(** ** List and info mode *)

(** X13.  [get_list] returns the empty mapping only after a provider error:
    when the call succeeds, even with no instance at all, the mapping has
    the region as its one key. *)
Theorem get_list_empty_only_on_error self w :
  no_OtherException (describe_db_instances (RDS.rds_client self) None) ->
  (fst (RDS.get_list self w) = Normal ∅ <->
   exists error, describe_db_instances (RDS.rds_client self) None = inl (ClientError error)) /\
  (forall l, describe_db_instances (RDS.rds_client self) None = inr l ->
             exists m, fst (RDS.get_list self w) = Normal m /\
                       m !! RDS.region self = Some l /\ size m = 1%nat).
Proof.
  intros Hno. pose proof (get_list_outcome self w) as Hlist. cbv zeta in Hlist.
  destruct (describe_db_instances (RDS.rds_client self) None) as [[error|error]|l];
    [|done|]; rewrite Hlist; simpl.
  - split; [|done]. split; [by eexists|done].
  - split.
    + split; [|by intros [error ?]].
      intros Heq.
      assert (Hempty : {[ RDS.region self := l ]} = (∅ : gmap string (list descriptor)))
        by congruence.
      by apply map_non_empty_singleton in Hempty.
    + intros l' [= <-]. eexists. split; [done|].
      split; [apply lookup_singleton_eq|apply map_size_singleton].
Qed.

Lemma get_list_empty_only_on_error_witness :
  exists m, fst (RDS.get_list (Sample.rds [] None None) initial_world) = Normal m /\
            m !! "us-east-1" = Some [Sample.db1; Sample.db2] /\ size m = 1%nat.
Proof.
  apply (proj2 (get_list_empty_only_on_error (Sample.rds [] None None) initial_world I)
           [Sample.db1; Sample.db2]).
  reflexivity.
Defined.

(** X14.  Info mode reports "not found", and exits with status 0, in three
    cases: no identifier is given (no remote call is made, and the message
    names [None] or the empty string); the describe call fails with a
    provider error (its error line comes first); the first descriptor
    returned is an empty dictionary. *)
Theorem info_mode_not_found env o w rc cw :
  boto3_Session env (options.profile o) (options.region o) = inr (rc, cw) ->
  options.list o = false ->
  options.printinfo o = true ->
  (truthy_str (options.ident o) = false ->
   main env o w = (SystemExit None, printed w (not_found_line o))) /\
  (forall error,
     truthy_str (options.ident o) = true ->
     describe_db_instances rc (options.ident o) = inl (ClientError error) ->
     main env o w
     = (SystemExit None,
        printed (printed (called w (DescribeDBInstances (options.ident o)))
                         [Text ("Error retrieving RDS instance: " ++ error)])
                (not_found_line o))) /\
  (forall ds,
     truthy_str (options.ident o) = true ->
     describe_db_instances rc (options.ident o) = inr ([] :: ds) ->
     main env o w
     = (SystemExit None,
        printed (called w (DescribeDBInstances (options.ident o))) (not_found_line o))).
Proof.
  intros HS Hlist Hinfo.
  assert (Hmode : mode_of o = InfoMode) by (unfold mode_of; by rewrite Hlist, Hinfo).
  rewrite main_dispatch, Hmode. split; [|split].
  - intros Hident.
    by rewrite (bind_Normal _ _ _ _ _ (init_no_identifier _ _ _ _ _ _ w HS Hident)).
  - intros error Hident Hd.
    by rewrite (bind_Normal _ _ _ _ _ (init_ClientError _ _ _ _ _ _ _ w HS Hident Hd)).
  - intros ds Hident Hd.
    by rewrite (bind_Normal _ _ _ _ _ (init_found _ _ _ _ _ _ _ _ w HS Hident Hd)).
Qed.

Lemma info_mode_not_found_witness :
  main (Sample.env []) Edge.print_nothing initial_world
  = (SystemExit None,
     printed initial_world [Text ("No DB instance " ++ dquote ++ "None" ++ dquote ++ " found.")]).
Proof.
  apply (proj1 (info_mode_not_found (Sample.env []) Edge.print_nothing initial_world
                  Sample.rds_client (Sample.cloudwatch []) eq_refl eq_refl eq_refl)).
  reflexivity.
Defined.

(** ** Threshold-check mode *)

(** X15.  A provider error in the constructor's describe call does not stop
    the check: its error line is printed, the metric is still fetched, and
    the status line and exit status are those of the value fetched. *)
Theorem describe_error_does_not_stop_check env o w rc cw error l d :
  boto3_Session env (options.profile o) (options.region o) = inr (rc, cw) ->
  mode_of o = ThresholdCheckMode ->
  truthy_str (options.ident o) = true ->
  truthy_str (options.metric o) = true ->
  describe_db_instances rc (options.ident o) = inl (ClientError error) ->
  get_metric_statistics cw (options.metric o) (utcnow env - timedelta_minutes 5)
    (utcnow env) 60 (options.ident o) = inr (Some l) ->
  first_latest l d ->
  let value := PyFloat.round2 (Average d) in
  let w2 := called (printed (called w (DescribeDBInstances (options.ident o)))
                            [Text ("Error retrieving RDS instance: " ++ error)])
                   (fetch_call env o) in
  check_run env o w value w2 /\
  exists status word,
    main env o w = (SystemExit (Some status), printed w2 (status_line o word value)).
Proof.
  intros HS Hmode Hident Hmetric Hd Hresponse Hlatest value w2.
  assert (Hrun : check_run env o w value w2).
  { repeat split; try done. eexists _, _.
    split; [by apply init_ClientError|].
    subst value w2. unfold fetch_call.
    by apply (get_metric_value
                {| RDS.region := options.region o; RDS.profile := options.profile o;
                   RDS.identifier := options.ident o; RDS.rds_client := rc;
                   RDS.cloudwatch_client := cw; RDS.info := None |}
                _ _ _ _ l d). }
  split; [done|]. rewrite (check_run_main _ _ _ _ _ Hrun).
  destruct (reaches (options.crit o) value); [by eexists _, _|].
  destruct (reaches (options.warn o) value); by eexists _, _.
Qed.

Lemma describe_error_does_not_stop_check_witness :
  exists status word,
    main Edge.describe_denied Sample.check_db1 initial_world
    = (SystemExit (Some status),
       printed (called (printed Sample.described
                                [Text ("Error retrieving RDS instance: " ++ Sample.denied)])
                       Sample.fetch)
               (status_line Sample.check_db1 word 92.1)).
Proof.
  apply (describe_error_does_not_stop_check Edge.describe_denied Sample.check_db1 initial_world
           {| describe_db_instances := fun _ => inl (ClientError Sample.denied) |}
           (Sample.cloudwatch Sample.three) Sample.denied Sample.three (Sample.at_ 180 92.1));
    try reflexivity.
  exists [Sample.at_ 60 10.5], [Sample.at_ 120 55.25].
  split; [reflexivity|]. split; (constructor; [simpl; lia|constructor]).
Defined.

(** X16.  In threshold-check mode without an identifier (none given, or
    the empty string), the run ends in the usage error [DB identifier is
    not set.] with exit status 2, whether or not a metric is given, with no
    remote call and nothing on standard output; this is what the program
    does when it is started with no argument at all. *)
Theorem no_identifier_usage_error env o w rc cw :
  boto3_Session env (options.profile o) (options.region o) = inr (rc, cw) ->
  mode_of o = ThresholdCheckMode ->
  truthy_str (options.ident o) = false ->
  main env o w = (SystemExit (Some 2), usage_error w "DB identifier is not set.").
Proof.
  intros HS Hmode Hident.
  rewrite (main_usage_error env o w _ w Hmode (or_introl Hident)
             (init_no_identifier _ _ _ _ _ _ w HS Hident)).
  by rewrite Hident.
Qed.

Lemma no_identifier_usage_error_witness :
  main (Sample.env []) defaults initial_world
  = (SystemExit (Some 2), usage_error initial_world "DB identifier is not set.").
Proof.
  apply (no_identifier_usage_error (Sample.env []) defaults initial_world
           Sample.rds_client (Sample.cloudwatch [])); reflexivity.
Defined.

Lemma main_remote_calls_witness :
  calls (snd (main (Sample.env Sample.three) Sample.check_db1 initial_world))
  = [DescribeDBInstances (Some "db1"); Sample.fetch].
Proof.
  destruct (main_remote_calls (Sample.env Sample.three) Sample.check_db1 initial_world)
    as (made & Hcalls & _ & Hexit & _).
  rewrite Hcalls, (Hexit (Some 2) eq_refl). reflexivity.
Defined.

========================================

**WHAT IS EXPECTED**:
All records above are to be output again exactly as they stand.

**REPLY**:
(** ** List and info mode *)

(** X13.  [get_list] returns the empty mapping only after a provider error:
    when the call succeeds, even with no instance at all, the mapping has
    the region as its one key. *)
Theorem get_list_empty_only_on_error self w :
  no_OtherException (describe_db_instances (RDS.rds_client self) None) ->
  (fst (RDS.get_list self w) = Normal ∅ <->
   exists error, describe_db_instances (RDS.rds_client self) None = inl (ClientError error)) /\
  (forall l, describe_db_instances (RDS.rds_client self) None = inr l ->
             exists m, fst (RDS.get_list self w) = Normal m /\
                       m !! RDS.region self = Some l /\ size m = 1%nat).
Proof.
  intros Hno. pose proof (get_list_outcome self w) as Hlist. cbv zeta in Hlist.
  destruct (describe_db_instances (RDS.rds_client self) None) as [[error|error]|l];
    [|done|]; rewrite Hlist; simpl.
  - split; [|done]. split; [by eexists|done].
  - split.
    + split; [|by intros [error ?]].
      intros Heq.
      assert (Hempty : {[ RDS.region self := l ]} = (∅ : gmap string (list descriptor)))
        by congruence.
      by apply map_non_empty_singleton in Hempty.
    + intros l' [= <-]. eexists. split; [done|].
      split; [apply lookup_singleton_eq|apply map_size_singleton].
Qed.

Lemma get_list_empty_only_on_error_witness :
  exists m, fst (RDS.get_list (Sample.rds [] None None) initial_world) = Normal m /\
            m !! "us-east-1" = Some [Sample.db1; Sample.db2] /\ size m = 1%nat.
Proof.
  apply (proj2 (get_list_empty_only_on_error (Sample.rds [] None None) initial_world I)
           [Sample.db1; Sample.db2]).
  reflexivity.
Defined.

(** X14.  Info mode reports "not found", and exits with status 0, in three
    cases: no identifier is given (no remote call is made, and the message
    names [None] or the empty string); the describe call fails with a
    provider error (its error line comes first); the first descriptor
    returned is an empty dictionary. *)
Theorem info_mode_not_found env o w rc cw :
  boto3_Session env (options.profile o) (options.region o) = inr (rc, cw) ->
  options.list o = false ->
  options.printinfo o = true ->
  (truthy_str (options.ident o) = false ->
   main env o w = (SystemExit None, printed w (not_found_line o))) /\
  (forall error,
     truthy_str (options.ident o) = true ->
     describe_db_instances rc (options.ident o) = inl (ClientError error) ->
     main env o w
     = (SystemExit None,
        printed (printed (called w (DescribeDBInstances (options.ident o)))
                         [Text ("Error retrieving RDS instance: " ++ error)])
                (not_found_line o))) /\
  (forall ds,
     truthy_str (options.ident o) = true ->
     describe_db_instances rc (options.ident o) = inr ([] :: ds) ->
     main env o w
     = (SystemExit None,
        printed (called w (DescribeDBInstances (options.ident o))) (not_found_line o))).
Proof.
  intros HS Hlist Hinfo.
  assert (Hmode : mode_of o = InfoMode) by (unfold mode_of; by rewrite Hlist, Hinfo).
  rewrite main_dispatch, Hmode. split; [|split].
  - intros Hident.
    by rewrite (bind_Normal _ _ _ _ _ (init_no_identifier _ _ _ _ _ _ w HS Hident)).
  - intros error Hident Hd.
    by rewrite (bind_Normal _ _ _ _ _ (init_ClientError _ _ _ _ _ _ _ w HS Hident Hd)).
  - intros ds Hident Hd.
    by rewrite (bind_Normal _ _ _ _ _ (init_found _ _ _ _ _ _ _ _ w HS Hident Hd)).
Qed.

Lemma info_mode_not_found_witness :
  main (Sample.env []) Edge.print_nothing initial_world
  = (SystemExit None,
     printed initial_world [Text ("No DB instance " ++ dquote ++ "None" ++ dquote ++ " found.")]).
Proof.
  apply (proj1 (info_mode_not_found (Sample.env []) Edge.print_nothing initial_world
                  Sample.rds_client (Sample.cloudwatch []) eq_refl eq_refl eq_refl)).
  reflexivity.
Defined.

(** ** Threshold-check mode *)

(** X15.  A provider error in the constructor's describe call does not stop
    the check: its error line is printed, the metric is still fetched, and
    the status line and exit status are those of the value fetched. *)
Theorem describe_error_does_not_stop_check env o w rc cw error l d :
  boto3_Session env (options.profile o) (options.region o) = inr (rc, cw) ->
  mode_of o = ThresholdCheckMode ->
  truthy_str (options.ident o) = true ->
  truthy_str (options.metric o) = true ->
  describe_db_instances rc (options.ident o) = inl (ClientError error) ->
  get_metric_statistics cw (options.metric o) (utcnow env - timedelta_minutes 5)
    (utcnow env) 60 (options.ident o) = inr (Some l) ->
  first_latest l d ->
  let value := PyFloat.round2 (Average d) in
  let w2 := called (printed (called w (DescribeDBInstances (options.ident o)))
                            [Text ("Error retrieving RDS instance: " ++ error)])
                   (fetch_call env o) in
  check_run env o w value w2 /\
  exists status word,
    main env o w = (SystemExit (Some status), printed w2 (status_line o word value)).
Proof.
  intros HS Hmode Hident Hmetric Hd Hresponse Hlatest value w2.
  assert (Hrun : check_run env o w value w2).
  { repeat split; try done. eexists _, _.
    split; [by apply init_ClientError|].
    subst value w2. unfold fetch_call.
    by apply (get_metric_value
                {| RDS.region := options.region o; RDS.profile := options.profile o;
                   RDS.identifier := options.ident o; RDS.rds_client := rc;
                   RDS.cloudwatch_client := cw; RDS.info := None |}
                _ _ _ _ l d). }
  split; [done|]. rewrite (check_run_main _ _ _ _ _ Hrun).
  destruct (reaches (options.crit o) value); [by eexists _, _|].
  destruct (reaches (options.warn o) value); by eexists _, _.
Qed.

Lemma describe_error_does_not_stop_check_witness :
  exists status word,
    main Edge.describe_denied Sample.check_db1 initial_world
    = (SystemExit (Some status),
       printed (called (printed Sample.described
                                [Text ("Error retrieving RDS instance: " ++ Sample.denied)])
                       Sample.fetch)
               (status_line Sample.check_db1 word 92.1)).
Proof.
  apply (describe_error_does_not_stop_check Edge.describe_denied Sample.check_db1 initial_world
           {| describe_db_instances := fun _ => inl (ClientError Sample.denied) |}
           (Sample.cloudwatch Sample.three) Sample.denied Sample.three (Sample.at_ 180 92.1));
    try reflexivity.
  exists [Sample.at_ 60 10.5], [Sample.at_ 120 55.25].
  split; [reflexivity|]. split; (constructor; [simpl; lia|constructor]).
Defined.

(** X16.  In threshold-check mode without an identifier (none given, or
    the empty string), the run ends in the usage error [DB identifier is
    not set.] with exit status 2, whether or not a metric is given, with no
    remote call and nothing on standard output; this is what the program
    does when it is started with no argument at all. *)
Theorem no_identifier_usage_error env o w rc cw :
  boto3_Session env (options.profile o) (options.region o) = inr (rc, cw) ->
  mode_of o = ThresholdCheckMode ->
  truthy_str (options.ident o) = false ->
  main env o w = (SystemExit (Some 2), usage_error w "DB identifier is not set.").
Proof.
  intros HS Hmode Hident.
  rewrite (main_usage_error env o w _ w Hmode (or_introl Hident)
             (init_no_identifier _ _ _ _ _ _ w HS Hident)).
  by rewrite Hident.
Qed.

Lemma no_identifier_usage_error_witness :
  main (Sample.env []) defaults initial_world
  = (SystemExit (Some 2), usage_error initial_world "DB identifier is not set.").
Proof.
  apply (no_identifier_usage_error (Sample.env []) defaults initial_world
           Sample.rds_client (Sample.cloudwatch [])); reflexivity.
Defined.

Lemma main_remote_calls_witness :
  calls (snd (main (Sample.env Sample.three) Sample.check_db1 initial_world))
  = [DescribeDBInstances (Some "db1"); Sample.fetch].
Proof.
  destruct (main_remote_calls (Sample.env Sample.three) Sample.check_db1 initial_world)
    as (made & Hcalls & _ & Hexit & _).
  rewrite Hcalls, (Hexit (Some 2) eq_refl). reflexivity.
Defined.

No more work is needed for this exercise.